Task requirements: Within the material below, transcribe exactly the lines from the one holding "intros [H|(a &" through the one holding "intros e st'.", keeping both ends and skipping the rest.

Record set:

------------------------------------------------------------

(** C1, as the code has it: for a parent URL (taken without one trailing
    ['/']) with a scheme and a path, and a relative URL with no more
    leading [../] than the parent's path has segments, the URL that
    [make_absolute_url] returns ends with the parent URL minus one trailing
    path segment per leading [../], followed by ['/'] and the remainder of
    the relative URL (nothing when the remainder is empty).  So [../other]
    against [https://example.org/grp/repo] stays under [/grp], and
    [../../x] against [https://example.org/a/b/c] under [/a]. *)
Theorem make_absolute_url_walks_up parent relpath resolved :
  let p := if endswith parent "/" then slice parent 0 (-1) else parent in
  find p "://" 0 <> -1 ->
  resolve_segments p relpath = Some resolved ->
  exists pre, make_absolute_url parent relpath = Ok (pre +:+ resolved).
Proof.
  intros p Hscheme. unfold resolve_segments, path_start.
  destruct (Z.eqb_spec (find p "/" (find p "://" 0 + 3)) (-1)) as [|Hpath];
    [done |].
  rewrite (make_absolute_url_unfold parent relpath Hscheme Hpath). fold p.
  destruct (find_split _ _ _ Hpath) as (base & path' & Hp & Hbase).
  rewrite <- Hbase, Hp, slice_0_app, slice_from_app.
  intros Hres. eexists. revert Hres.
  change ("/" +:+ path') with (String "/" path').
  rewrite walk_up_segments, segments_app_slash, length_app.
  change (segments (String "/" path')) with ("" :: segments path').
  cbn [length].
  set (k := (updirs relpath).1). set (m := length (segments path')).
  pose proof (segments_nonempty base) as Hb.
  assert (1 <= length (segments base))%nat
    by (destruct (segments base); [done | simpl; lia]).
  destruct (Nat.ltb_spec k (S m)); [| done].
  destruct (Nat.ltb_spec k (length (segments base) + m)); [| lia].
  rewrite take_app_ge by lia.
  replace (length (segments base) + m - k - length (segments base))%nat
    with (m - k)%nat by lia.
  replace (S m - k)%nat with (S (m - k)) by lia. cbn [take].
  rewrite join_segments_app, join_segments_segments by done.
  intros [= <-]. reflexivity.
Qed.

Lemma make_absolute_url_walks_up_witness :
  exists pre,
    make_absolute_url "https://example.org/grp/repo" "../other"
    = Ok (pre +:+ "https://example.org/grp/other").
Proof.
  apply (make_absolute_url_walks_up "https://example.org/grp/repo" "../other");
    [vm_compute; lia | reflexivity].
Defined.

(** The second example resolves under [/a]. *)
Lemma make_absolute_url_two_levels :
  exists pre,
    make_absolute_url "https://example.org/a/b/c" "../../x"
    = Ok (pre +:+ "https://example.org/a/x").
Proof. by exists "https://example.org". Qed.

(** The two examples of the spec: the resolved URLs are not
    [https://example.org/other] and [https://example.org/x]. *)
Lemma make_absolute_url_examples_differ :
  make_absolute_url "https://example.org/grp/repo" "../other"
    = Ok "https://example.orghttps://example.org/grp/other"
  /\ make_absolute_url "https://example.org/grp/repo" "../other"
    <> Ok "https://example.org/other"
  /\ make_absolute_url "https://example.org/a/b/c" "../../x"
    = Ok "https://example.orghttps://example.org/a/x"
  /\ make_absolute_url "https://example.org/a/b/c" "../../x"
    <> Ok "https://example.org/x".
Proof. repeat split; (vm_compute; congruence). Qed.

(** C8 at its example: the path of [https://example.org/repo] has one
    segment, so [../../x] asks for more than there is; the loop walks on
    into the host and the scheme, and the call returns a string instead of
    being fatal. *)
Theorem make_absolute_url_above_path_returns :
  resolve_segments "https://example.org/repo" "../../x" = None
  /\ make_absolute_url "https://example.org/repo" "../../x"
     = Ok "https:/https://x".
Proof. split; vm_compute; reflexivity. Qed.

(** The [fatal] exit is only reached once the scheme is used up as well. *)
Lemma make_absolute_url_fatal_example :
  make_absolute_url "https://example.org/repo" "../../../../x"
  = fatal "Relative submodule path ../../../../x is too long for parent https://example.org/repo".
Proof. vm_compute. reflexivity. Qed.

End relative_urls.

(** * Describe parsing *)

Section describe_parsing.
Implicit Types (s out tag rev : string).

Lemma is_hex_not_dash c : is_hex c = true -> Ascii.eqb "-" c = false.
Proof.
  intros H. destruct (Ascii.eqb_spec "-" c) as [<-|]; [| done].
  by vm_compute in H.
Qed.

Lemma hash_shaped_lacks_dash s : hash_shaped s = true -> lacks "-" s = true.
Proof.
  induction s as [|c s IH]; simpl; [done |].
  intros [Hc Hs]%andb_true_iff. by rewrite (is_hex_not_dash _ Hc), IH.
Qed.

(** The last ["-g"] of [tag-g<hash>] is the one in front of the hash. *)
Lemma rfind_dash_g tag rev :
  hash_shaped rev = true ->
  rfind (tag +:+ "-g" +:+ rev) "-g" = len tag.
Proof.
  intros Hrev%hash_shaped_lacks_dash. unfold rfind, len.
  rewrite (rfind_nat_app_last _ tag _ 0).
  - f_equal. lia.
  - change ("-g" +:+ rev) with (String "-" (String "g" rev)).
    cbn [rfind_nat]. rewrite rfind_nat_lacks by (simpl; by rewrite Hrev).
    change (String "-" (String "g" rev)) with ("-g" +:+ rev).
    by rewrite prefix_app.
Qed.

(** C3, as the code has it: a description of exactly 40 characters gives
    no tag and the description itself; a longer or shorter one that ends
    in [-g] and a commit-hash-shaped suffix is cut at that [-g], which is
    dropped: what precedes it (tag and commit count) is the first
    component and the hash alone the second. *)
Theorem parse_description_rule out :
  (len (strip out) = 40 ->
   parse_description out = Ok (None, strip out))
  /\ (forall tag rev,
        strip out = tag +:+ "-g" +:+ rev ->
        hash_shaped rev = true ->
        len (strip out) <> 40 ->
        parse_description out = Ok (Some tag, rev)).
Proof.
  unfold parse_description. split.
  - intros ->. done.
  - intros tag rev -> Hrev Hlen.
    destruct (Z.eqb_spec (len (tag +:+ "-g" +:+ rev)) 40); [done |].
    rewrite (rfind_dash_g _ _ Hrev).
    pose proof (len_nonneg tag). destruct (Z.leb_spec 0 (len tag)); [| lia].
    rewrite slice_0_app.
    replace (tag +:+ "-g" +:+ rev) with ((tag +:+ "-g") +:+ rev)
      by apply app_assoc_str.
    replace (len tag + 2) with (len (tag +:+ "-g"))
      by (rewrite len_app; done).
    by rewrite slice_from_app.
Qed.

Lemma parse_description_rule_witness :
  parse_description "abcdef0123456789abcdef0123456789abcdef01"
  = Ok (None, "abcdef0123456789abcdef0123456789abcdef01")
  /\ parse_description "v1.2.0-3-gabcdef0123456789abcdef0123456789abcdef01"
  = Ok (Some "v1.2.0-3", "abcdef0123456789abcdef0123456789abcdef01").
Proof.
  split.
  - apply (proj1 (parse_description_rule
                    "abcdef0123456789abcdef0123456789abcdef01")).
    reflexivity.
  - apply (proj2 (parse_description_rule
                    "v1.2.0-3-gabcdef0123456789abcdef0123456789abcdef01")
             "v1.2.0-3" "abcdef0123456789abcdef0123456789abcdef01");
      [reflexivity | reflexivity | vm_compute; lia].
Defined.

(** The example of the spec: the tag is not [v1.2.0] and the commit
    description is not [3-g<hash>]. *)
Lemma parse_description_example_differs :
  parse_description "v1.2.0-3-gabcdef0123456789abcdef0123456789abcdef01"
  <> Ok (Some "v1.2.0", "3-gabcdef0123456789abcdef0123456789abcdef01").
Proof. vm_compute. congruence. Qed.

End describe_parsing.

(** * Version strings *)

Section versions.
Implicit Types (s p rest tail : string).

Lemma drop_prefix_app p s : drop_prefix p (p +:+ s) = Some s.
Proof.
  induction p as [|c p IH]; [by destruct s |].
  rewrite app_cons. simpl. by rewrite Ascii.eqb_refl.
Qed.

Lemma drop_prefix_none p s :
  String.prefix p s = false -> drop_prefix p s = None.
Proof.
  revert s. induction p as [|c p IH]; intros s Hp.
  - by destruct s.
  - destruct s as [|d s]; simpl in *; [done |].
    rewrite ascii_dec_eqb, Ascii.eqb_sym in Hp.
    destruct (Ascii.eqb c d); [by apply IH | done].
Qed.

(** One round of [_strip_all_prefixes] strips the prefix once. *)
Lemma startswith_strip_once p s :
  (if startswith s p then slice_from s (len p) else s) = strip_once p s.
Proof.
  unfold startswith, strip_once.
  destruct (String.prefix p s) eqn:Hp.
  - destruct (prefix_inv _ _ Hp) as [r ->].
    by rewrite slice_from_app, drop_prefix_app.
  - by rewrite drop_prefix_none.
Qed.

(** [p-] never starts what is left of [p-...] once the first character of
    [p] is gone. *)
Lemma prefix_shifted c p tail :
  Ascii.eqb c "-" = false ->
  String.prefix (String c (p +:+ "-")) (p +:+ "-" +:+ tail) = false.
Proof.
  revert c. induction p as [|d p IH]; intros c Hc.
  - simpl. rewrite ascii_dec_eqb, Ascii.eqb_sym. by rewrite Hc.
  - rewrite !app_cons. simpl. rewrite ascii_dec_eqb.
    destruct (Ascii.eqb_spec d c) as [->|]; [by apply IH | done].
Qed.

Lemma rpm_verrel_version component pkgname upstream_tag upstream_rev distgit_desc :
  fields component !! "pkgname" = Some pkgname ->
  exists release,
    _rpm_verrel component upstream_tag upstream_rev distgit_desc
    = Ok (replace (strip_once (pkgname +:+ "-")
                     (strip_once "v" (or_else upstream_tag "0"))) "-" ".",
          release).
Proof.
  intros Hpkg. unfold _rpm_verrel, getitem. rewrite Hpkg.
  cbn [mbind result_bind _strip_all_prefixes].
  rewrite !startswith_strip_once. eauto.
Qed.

------------------------------------------------------------

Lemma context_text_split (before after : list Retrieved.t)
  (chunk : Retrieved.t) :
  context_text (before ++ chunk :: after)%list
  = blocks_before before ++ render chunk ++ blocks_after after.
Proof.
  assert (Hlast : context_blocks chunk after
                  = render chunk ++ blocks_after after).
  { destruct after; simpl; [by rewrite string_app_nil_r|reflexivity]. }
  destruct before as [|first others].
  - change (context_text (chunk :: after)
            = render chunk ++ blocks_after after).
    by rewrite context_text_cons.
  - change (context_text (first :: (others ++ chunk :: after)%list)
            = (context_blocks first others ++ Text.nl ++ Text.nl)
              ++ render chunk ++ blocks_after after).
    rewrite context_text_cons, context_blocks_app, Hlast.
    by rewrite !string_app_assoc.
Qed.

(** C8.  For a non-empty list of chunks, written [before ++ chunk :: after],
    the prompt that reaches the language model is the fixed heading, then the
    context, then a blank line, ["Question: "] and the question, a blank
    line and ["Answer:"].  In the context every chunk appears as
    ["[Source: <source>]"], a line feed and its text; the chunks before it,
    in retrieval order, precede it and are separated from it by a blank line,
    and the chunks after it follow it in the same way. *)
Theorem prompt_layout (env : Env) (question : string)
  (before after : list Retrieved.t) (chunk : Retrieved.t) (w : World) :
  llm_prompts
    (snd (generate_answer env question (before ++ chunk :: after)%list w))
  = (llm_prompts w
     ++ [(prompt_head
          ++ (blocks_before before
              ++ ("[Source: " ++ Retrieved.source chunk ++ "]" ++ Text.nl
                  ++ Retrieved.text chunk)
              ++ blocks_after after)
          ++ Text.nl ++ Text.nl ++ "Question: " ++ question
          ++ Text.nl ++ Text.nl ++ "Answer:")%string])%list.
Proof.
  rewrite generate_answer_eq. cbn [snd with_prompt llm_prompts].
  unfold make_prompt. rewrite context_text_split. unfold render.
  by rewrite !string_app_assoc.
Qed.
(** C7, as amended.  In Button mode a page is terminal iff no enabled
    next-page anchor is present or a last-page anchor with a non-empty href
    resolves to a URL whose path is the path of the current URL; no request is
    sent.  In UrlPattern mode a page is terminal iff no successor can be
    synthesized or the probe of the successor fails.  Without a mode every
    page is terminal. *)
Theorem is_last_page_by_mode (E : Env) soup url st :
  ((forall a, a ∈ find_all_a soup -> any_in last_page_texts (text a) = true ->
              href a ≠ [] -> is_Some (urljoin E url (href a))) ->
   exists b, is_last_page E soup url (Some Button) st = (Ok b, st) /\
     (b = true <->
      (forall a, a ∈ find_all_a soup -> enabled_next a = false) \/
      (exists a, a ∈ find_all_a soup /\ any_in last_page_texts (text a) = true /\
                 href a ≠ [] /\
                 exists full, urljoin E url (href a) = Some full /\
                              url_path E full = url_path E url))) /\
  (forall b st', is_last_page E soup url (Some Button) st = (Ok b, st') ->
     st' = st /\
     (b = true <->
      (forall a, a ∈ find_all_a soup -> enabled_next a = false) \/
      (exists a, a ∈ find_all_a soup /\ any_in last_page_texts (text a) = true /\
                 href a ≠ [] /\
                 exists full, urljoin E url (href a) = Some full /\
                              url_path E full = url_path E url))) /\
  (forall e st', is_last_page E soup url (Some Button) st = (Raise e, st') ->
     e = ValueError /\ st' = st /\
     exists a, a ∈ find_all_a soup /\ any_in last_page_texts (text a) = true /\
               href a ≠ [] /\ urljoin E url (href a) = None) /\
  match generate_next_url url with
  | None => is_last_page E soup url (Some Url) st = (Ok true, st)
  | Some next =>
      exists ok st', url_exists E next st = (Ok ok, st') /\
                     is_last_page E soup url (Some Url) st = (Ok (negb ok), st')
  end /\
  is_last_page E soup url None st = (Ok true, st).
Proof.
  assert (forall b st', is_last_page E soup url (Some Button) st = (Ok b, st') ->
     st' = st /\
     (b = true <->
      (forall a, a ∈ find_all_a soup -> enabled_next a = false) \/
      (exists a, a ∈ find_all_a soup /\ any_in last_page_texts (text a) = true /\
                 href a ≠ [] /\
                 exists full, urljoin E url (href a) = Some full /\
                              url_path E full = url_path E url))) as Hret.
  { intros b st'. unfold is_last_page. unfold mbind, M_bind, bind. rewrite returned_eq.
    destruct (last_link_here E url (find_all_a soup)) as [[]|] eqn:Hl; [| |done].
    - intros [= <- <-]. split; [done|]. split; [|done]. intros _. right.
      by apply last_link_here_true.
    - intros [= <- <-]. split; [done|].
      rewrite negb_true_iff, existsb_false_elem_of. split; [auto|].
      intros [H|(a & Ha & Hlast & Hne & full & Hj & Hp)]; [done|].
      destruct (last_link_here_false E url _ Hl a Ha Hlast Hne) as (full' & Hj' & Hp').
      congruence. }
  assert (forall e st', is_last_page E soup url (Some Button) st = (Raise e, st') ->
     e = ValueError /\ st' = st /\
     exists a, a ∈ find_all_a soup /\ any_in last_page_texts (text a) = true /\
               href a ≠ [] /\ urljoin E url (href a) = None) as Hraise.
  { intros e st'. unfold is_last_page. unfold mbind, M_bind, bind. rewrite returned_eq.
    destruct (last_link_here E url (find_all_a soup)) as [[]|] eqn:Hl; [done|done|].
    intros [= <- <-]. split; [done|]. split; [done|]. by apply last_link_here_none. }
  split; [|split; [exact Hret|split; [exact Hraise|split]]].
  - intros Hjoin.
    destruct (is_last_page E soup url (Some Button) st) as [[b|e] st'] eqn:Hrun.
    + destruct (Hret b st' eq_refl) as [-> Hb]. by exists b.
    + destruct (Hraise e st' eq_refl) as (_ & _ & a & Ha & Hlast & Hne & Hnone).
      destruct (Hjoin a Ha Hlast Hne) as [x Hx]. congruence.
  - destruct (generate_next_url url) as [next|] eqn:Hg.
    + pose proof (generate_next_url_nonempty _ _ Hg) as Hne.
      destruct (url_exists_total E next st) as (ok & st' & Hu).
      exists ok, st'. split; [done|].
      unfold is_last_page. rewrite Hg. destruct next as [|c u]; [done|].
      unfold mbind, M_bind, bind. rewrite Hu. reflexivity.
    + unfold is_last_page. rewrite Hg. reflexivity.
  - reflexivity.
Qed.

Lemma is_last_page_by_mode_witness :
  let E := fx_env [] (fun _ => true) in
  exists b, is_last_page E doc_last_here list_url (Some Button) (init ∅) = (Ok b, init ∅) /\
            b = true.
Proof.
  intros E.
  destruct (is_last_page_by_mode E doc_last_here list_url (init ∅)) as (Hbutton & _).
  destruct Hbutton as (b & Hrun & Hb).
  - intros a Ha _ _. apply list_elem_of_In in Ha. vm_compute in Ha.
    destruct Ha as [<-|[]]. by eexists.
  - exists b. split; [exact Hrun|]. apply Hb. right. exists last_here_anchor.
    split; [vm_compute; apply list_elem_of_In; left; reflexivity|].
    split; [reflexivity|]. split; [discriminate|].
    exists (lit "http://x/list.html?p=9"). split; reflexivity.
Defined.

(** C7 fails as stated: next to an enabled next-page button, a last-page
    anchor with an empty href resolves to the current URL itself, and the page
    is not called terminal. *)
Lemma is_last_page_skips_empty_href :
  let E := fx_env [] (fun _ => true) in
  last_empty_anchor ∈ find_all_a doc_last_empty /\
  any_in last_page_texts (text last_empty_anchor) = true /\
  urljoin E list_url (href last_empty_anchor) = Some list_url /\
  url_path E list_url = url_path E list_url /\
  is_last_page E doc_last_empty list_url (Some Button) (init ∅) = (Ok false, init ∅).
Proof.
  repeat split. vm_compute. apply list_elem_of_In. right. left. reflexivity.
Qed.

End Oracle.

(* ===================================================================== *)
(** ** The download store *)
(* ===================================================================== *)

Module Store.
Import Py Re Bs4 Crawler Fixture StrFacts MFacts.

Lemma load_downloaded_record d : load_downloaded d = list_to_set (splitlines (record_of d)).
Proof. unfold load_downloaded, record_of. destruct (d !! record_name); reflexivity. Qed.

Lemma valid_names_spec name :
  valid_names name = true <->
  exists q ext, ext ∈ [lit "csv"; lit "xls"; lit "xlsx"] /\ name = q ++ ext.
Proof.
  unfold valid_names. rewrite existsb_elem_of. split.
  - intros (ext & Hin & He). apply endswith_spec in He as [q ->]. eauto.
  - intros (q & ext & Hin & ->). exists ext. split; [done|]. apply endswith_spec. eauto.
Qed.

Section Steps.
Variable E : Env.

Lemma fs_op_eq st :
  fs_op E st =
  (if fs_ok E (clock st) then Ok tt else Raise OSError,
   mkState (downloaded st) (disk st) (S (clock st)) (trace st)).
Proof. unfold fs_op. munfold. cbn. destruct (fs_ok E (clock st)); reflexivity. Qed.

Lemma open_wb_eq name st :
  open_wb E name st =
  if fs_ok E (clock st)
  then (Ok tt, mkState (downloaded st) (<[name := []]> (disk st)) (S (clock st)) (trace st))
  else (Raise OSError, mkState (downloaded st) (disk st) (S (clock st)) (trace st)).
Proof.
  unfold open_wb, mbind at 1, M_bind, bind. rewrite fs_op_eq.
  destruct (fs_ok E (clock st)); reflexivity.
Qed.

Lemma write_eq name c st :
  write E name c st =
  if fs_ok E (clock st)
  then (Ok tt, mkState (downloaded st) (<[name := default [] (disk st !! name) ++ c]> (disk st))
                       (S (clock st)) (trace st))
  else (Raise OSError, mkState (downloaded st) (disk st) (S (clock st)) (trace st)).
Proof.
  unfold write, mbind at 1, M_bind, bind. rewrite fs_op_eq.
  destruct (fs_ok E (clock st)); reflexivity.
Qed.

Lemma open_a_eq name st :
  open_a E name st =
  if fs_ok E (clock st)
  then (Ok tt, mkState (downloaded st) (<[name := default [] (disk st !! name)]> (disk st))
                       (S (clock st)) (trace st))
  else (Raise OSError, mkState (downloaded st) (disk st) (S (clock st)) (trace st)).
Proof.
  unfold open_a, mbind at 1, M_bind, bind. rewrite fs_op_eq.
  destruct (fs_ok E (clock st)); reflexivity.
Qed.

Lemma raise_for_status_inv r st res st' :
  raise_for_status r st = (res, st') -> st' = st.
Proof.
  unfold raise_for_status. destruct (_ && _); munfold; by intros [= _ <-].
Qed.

------------------------------------------------------------

Answer section:
      intros [H|(a & Ha & Hlast & Hne & full & Hj & Hp)]; [done|].
      destruct (last_link_here_false E url _ Hl a Ha Hlast Hne) as (full' & Hj' & Hp').
      congruence. }
  assert (forall e st', is_last_page E soup url (Some Button) st = (Raise e, st') ->
     e = ValueError /\ st' = st /\
     exists a, a ∈ find_all_a soup /\ any_in last_page_texts (text a) = true /\
               href a ≠ [] /\ urljoin E url (href a) = None) as Hraise.
  { intros e st'. unfold is_last_page. unfold mbind, M_bind, bind. rewrite returned_eq.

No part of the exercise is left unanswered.